ACTIVITY
Every line in the data below from the one containing "(** What [throw" down to the one containing "(** [s.split(sep)] for", both included, must be retyped exactly; no other line is to appear.

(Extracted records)
----

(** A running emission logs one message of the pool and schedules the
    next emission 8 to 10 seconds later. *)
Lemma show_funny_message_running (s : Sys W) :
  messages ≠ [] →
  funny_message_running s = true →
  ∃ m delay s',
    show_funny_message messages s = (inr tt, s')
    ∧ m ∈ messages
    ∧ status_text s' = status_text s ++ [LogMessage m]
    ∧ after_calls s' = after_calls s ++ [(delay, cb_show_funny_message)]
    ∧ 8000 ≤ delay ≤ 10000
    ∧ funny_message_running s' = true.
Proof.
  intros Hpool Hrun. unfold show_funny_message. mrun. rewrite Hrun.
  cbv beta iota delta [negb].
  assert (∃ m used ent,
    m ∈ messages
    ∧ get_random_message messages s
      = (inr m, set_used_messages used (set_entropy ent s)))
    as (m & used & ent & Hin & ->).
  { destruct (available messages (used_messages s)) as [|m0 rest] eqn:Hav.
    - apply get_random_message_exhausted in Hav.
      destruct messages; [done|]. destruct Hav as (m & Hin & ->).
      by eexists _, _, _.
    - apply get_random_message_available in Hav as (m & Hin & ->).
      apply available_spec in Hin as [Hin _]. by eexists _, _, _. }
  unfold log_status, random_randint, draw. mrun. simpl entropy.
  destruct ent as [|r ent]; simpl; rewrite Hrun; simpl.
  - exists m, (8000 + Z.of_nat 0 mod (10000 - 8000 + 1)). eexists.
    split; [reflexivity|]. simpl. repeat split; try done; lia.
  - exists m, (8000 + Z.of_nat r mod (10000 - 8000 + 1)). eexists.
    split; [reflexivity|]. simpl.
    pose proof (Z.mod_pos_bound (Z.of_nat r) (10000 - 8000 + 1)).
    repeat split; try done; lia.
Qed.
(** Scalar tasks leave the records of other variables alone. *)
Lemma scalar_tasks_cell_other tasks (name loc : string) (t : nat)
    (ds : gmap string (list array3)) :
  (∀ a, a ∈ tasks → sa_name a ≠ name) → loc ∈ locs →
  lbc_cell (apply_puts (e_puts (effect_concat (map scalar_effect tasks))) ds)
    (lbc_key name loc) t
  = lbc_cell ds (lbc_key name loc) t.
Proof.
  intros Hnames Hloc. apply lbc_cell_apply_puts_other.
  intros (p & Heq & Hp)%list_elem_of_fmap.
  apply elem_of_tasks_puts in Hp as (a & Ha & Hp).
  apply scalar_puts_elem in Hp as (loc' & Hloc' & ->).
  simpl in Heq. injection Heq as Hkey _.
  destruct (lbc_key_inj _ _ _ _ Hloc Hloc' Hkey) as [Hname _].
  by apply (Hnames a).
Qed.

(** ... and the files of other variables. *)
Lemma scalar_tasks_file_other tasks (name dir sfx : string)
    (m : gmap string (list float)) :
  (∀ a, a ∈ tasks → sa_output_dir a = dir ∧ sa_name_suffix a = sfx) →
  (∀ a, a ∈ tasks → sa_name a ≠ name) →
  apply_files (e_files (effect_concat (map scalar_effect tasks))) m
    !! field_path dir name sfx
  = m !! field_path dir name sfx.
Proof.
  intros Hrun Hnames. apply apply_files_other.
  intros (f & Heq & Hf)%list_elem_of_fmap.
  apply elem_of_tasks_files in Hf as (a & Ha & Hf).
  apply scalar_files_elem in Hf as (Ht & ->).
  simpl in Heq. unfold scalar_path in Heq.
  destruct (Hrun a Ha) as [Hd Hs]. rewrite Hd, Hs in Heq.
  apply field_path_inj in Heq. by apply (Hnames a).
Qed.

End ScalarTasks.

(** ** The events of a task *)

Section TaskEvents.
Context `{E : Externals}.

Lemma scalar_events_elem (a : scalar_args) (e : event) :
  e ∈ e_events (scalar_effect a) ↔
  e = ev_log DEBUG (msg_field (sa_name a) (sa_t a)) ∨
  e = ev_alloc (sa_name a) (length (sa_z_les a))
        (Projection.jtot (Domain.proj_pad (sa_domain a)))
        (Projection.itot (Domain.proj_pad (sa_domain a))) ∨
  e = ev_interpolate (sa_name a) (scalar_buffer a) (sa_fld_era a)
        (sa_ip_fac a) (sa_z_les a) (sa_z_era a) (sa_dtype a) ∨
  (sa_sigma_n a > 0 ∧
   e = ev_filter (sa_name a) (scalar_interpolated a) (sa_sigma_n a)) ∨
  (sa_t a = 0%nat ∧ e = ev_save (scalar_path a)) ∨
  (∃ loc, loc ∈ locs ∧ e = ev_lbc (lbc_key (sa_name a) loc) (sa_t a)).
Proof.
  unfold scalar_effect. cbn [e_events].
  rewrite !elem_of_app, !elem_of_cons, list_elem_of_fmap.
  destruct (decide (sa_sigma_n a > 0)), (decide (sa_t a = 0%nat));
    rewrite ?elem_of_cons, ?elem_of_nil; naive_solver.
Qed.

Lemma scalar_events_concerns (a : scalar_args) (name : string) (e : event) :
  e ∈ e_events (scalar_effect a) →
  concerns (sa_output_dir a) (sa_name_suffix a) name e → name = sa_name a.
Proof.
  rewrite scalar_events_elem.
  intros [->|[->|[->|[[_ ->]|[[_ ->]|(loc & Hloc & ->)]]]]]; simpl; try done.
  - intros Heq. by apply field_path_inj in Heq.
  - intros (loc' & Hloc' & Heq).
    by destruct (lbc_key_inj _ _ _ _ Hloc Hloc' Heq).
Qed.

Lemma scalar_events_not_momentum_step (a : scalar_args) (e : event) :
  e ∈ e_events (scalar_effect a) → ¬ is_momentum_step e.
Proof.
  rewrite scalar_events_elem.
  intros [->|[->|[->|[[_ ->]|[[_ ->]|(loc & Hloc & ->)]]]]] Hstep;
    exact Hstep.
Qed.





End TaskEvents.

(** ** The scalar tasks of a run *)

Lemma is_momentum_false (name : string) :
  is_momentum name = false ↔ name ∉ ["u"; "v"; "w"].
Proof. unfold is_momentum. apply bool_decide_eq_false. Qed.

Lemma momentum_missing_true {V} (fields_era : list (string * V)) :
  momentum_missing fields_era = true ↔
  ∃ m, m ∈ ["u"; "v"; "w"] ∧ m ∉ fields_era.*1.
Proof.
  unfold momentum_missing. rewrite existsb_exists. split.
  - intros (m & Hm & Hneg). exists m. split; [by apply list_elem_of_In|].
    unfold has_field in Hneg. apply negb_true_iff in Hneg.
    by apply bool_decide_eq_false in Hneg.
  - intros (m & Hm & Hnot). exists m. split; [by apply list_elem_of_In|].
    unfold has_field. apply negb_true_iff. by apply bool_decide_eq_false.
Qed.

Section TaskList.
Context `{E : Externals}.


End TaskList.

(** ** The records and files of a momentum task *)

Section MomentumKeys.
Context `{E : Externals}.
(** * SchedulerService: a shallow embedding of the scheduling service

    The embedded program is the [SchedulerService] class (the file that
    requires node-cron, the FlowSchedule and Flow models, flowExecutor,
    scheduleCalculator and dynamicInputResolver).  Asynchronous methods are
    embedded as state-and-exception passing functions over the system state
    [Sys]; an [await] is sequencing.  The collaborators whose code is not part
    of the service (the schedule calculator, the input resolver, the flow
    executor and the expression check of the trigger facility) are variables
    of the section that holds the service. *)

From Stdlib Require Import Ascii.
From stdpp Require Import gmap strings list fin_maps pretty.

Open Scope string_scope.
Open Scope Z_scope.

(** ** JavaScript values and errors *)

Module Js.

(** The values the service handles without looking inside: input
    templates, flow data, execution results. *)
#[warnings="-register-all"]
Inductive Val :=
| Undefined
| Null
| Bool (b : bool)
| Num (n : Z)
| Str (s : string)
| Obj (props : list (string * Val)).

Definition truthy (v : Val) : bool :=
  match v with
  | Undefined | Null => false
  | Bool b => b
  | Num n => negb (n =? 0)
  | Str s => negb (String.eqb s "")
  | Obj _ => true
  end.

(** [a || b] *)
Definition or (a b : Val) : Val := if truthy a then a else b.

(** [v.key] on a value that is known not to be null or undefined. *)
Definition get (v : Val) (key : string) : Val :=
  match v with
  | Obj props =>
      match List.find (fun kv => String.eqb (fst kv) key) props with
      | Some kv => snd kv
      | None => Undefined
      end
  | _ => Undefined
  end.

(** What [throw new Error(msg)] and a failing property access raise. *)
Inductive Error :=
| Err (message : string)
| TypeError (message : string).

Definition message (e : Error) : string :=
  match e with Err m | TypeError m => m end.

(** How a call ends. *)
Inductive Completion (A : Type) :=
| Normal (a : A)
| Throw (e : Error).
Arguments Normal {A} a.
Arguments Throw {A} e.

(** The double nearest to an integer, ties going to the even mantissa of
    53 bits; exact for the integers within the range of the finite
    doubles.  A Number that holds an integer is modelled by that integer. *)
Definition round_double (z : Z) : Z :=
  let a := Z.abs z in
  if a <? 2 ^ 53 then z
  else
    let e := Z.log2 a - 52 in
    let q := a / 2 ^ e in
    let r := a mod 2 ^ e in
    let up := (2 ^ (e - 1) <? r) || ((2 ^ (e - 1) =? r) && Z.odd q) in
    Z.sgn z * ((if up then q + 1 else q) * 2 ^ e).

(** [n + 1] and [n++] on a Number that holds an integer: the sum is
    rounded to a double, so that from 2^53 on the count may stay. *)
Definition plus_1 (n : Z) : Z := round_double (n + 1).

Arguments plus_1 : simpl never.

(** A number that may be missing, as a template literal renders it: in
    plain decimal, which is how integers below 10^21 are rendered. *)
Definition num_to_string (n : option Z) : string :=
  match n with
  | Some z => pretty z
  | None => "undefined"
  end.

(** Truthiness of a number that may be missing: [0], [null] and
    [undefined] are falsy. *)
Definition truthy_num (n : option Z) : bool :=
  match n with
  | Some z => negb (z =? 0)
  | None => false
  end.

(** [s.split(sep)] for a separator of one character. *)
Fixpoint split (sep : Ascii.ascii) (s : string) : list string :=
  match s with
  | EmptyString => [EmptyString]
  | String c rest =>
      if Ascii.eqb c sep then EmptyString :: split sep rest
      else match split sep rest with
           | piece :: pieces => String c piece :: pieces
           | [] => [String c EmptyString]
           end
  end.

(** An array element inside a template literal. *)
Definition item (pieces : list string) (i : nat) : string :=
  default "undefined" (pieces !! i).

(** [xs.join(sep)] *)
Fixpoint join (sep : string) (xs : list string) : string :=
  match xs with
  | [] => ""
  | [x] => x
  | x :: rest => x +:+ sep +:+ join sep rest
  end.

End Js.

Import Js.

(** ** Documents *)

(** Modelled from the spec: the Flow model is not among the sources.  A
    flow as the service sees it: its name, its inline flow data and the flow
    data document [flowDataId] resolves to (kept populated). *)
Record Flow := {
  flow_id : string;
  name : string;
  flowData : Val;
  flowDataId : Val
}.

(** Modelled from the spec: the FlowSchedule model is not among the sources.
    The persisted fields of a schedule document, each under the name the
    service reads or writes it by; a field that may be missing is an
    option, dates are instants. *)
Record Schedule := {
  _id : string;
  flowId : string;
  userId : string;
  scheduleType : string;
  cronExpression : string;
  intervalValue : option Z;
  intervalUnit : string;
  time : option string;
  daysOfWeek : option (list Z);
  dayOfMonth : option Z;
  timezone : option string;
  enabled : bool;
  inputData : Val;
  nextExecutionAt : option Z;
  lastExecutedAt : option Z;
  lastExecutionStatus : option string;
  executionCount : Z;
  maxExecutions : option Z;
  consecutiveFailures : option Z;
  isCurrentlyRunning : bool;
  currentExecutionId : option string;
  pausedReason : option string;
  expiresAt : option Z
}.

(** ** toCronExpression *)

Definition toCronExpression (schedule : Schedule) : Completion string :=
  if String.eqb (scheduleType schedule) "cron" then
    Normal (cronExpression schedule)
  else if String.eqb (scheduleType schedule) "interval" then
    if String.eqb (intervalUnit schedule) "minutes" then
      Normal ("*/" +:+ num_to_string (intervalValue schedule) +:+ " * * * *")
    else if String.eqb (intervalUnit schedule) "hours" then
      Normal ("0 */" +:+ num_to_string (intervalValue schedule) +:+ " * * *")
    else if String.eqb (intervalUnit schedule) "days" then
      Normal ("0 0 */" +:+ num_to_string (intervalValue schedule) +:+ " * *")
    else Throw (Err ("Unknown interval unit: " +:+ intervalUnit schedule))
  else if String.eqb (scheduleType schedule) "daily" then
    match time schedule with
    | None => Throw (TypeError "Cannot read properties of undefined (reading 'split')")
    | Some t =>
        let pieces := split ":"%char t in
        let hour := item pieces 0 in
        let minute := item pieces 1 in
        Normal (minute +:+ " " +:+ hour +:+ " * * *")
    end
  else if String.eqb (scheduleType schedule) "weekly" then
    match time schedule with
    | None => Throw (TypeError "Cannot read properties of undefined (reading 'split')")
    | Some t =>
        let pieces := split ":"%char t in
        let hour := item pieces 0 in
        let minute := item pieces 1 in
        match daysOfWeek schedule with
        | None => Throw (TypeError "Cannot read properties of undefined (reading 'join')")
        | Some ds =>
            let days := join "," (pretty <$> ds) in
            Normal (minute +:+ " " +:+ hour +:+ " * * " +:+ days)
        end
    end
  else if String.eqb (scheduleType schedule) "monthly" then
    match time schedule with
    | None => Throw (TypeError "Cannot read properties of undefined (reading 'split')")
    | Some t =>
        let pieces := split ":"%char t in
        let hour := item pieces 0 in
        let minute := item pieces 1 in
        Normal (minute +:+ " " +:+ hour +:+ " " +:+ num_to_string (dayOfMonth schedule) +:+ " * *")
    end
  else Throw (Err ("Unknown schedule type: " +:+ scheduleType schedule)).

----

SOLUTION FOR THIS TASK
(** What [throw new Error(msg)] and a failing property access raise. *)
Inductive Error :=
| Err (message : string)
| TypeError (message : string).

Definition message (e : Error) : string :=
  match e with Err m | TypeError m => m end.

(** How a call ends. *)
Inductive Completion (A : Type) :=
| Normal (a : A)
| Throw (e : Error).
Arguments Normal {A} a.
Arguments Throw {A} e.

(** The double nearest to an integer, ties going to the even mantissa of
    53 bits; exact for the integers within the range of the finite
    doubles.  A Number that holds an integer is modelled by that integer. *)
Definition round_double (z : Z) : Z :=
  let a := Z.abs z in
  if a <? 2 ^ 53 then z
  else
    let e := Z.log2 a - 52 in
    let q := a / 2 ^ e in
    let r := a mod 2 ^ e in
    let up := (2 ^ (e - 1) <? r) || ((2 ^ (e - 1) =? r) && Z.odd q) in
    Z.sgn z * ((if up then q + 1 else q) * 2 ^ e).

(** [n + 1] and [n++] on a Number that holds an integer: the sum is
    rounded to a double, so that from 2^53 on the count may stay. *)
Definition plus_1 (n : Z) : Z := round_double (n + 1).

Arguments plus_1 : simpl never.

(** A number that may be missing, as a template literal renders it: in
    plain decimal, which is how integers below 10^21 are rendered. *)
Definition num_to_string (n : option Z) : string :=
  match n with
  | Some z => pretty z
  | None => "undefined"
  end.

(** Truthiness of a number that may be missing: [0], [null] and
    [undefined] are falsy. *)
Definition truthy_num (n : option Z) : bool :=
  match n with
  | Some z => negb (z =? 0)
  | None => false
  end.

(** [s.split(sep)] for a separator of one character. *)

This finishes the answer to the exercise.